Exercise description
Give the number of lines below that contain the word "Prop", and nothing else.

-------- The records --------

(* ===== verification/Dictionary.v ===== *)
(** * Dictionaries: the interface of the keyed containers

    The hash table and the balanced tree both promise to be a dictionary: a
    collection of entries, no two with the same key. The abstract dictionary is
    a list of entries, up to the order; the class [Dictionary] states what an
    implementation owes; a client is proved against it. *)

From S2P Require Import Prelude.
Local Open Scope Z_scope.

(** ** The abstract dictionary *)

Section abstract.
Context (same_key : Z -> Z -> bool).

Definition dict_matches (k : Z) (e : Z * Z) : Prop := same_key e.1 k = true.
#[export] Instance dict_matches_dec k e : Decision (dict_matches k e) := decide (_ = true).

Definition dict_find (k : Z) (l : list (Z * Z)) : option (Z * Z) :=
  head (filter (dict_matches k) l).
Definition dict_remove (k : Z) (l : list (Z * Z)) : list (Z * Z) :=
  filter (fun e => ~ dict_matches k e) l.
(** Storing a pair: the key that was there stays, unless it is to be replaced. *)
Definition dict_store (keep_new_key : bool) (k v : Z) (l : list (Z * Z)) : list (Z * Z) :=
  (match dict_find k l with
   | Some (k', _) => if keep_new_key then k else k'
   | None => k
   end, v) :: dict_remove k l.

(** No two entries have the same key. *)
Definition dict_ok (l : list (Z * Z)) : Prop :=
  forall k, (length (filter (dict_matches k) l) <= 1)%nat.

(** What a client asks of a dictionary, and the answers. *)
Inductive request :=
| Lookup (k : Z)
| Insert (k v : Z)
| Replace (k v : Z)
| Remove (k : Z).

Inductive answer :=
| Entry (e : option (Z * Z))
| Done
| Removed (existed : bool).

Definition dict_answer (r : request) (l : list (Z * Z)) : list (Z * Z) * answer :=
  match r with
  | Lookup k => (l, Entry (dict_find k l))
  | Insert k v => (dict_store false k v l, Done)
  | Replace k v => (dict_store true k v l, Done)
  | Remove k => (dict_remove k l, Removed (bool_decide (is_Some (dict_find k l))))
  end.

Fixpoint dict_run (rs : list request) (l : list (Z * Z)) : list (Z * Z) * list answer :=
  match rs with
  | [] => (l, [])
  | r :: rs =>
      let '(l, a) := dict_answer r l in
      let '(l, answers) := dict_run rs l in
      (l, a :: answers)
  end.
End abstract.

(** Requests an implementation can serve: their pointers are pointers. *)
Definition is_pointer (p : Z) : Prop := 0 <= p < 2 ^ 64.
Definition request_ok (r : request) : Prop :=
  match r with
  | Lookup k | Remove k => is_pointer k
  | Insert k v | Replace k v => is_pointer k /\ is_pointer v
  end.

(** What a container reports to its owner, who may have asked for it. *)
Inductive notification :=
| KeyDestroyed (key : Z)
| ValueDestroyed (value : Z).

Definition notify_key (key_destroy_func : bool) (k : Z) : list notification :=
  if key_destroy_func then [KeyDestroyed k] else [].
Definition notify_value (value_destroy_func : bool) (v : Z) : list notification :=
  if value_destroy_func then [ValueDestroyed v] else [].

(** ** The interface *)

(** [None] is undefined behaviour, or a loop that does not end. *)
Class Dictionary (T : Type) (same_key : Z -> Z -> bool) := {
  d_contents : T -> list (Z * Z);
  d_ok : T -> Prop;
  d_capacity : Z;
  d_serve : request -> T -> option (T * answer);
  d_ok_contents : forall t, d_ok t -> dict_ok same_key (d_contents t);
  d_serve_ok : forall r t, d_ok t -> request_ok r -> zlen (d_contents t) < d_capacity ->
    exists t', d_serve r t = Some (t', snd (dict_answer same_key r (d_contents t))) /\
      d_ok t' /\ d_contents t' ≡ₚ fst (dict_answer same_key r (d_contents t))
}.
#[global] Arguments d_contents {T same_key _} t.
#[global] Arguments d_ok {T same_key _} t.
#[global] Arguments d_capacity {T same_key} _.
#[global] Arguments d_serve {T same_key _} r t.

(** A sequence of requests, and the answers. *)
Fixpoint serve_all {T} (serve : request -> T -> option (T * answer)) (rs : list request) (t : T)
  : option (T * list answer) :=
  match rs with
  | [] => Some (t, [])
  | r :: rs =>
      '(t, a) ← serve r t;
      '(t, answers) ← serve_all serve rs t;
      Some (t, a :: answers)
  end.

(** ** Lemmas *)

Section lemmas.
Context (same_key : Z -> Z -> bool).

Lemma dict_ok_perm l l' : l ≡ₚ l' -> dict_ok same_key l -> dict_ok same_key l'.
Proof. intros HP Hok k. by rewrite <- HP. Qed.

Lemma dict_find_perm k l l' :
  l ≡ₚ l' -> dict_ok same_key l -> dict_find same_key k l = dict_find same_key k l'.
Proof.
  intros HP Hok. specialize (Hok k). unfold dict_find.
  pose proof (filter_Permutation (dict_matches same_key k) l l' HP) as HF.
  destruct (filter (dict_matches same_key k) l) as [|e [|]]; cbn in Hok; [| |lia].
  - apply Permutation_nil_l in HF. by rewrite <- HF.
  - apply Permutation_singleton_l in HF. by rewrite <- HF.
Qed.

(** The answer does not depend on the order of the entries. *)
Lemma dict_answer_perm r l l' :
  l ≡ₚ l' -> dict_ok same_key l ->
  snd (dict_answer same_key r l) = snd (dict_answer same_key r l') /\
  fst (dict_answer same_key r l) ≡ₚ fst (dict_answer same_key r l').
Proof.
  intros HP Hok. pose proof (fun k => dict_find_perm k l l' HP Hok) as Hf.
  destruct r; cbn; unfold dict_store, dict_remove; rewrite ?Hf; split; done || by rewrite HP.
Qed.

Lemma dict_answer_length r l : zlen (fst (dict_answer same_key r l)) <= zlen l + 1.
Proof.
  pose proof (zlen_nonneg l).
  destruct r as [k|k v|k v|k]; cbn; unfold dict_store, dict_remove; rewrite ?zlen_cons;
    pose proof (length_filter (fun e => ~ dict_matches same_key k e) l); unfold zlen in *; lia.
Qed.
End lemmas.

(** A sequence of requests to an implementation is answered as the abstract
    dictionary answers it. *)
Lemma serve_all_ok {T same_key} `{D : !Dictionary T same_key} rs (t : T) l :
  d_ok t -> Forall request_ok rs -> d_contents t ≡ₚ l -> zlen l + zlen rs <= d_capacity D ->
  exists t', serve_all d_serve rs t = Some (t', snd (dict_run same_key rs l)) /\
    d_ok t' /\ d_contents t' ≡ₚ fst (dict_run same_key rs l).
Proof.
  intros Hok Hrs HP. revert t l Hok HP. induction Hrs as [|r rs Hr Hrs IH]; intros t l Hok HP Hcap.
  - by exists t.
  - rewrite zlen_cons in Hcap. pose proof (zlen_nonneg rs).
    assert (zlen (d_contents t) = zlen l) as El by (unfold zlen; by rewrite HP).
    destruct (d_serve_ok r t Hok Hr) as (t1 & E1 & Hok1 & P1); [lia|].
    destruct (dict_answer_perm same_key r _ l HP (d_ok_contents t Hok)) as [Ea Pa].
    pose proof (dict_answer_length same_key r l).
    cbn [serve_all dict_run]. rewrite E1, Ea. cbn [mbind option_bind]. rewrite Pa in P1.
    destruct (dict_answer same_key r l) as [l1 a]. cbn in *.
    destruct (IH t1 l1 Hok1 P1) as (t2 & E2 & Hok2 & P2); [lia|].
    rewrite E2. cbn [mbind option_bind]. destruct (dict_run same_key rs l1) as [l2 b].
    by exists t2.
Qed.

--------

Response to this exercise
5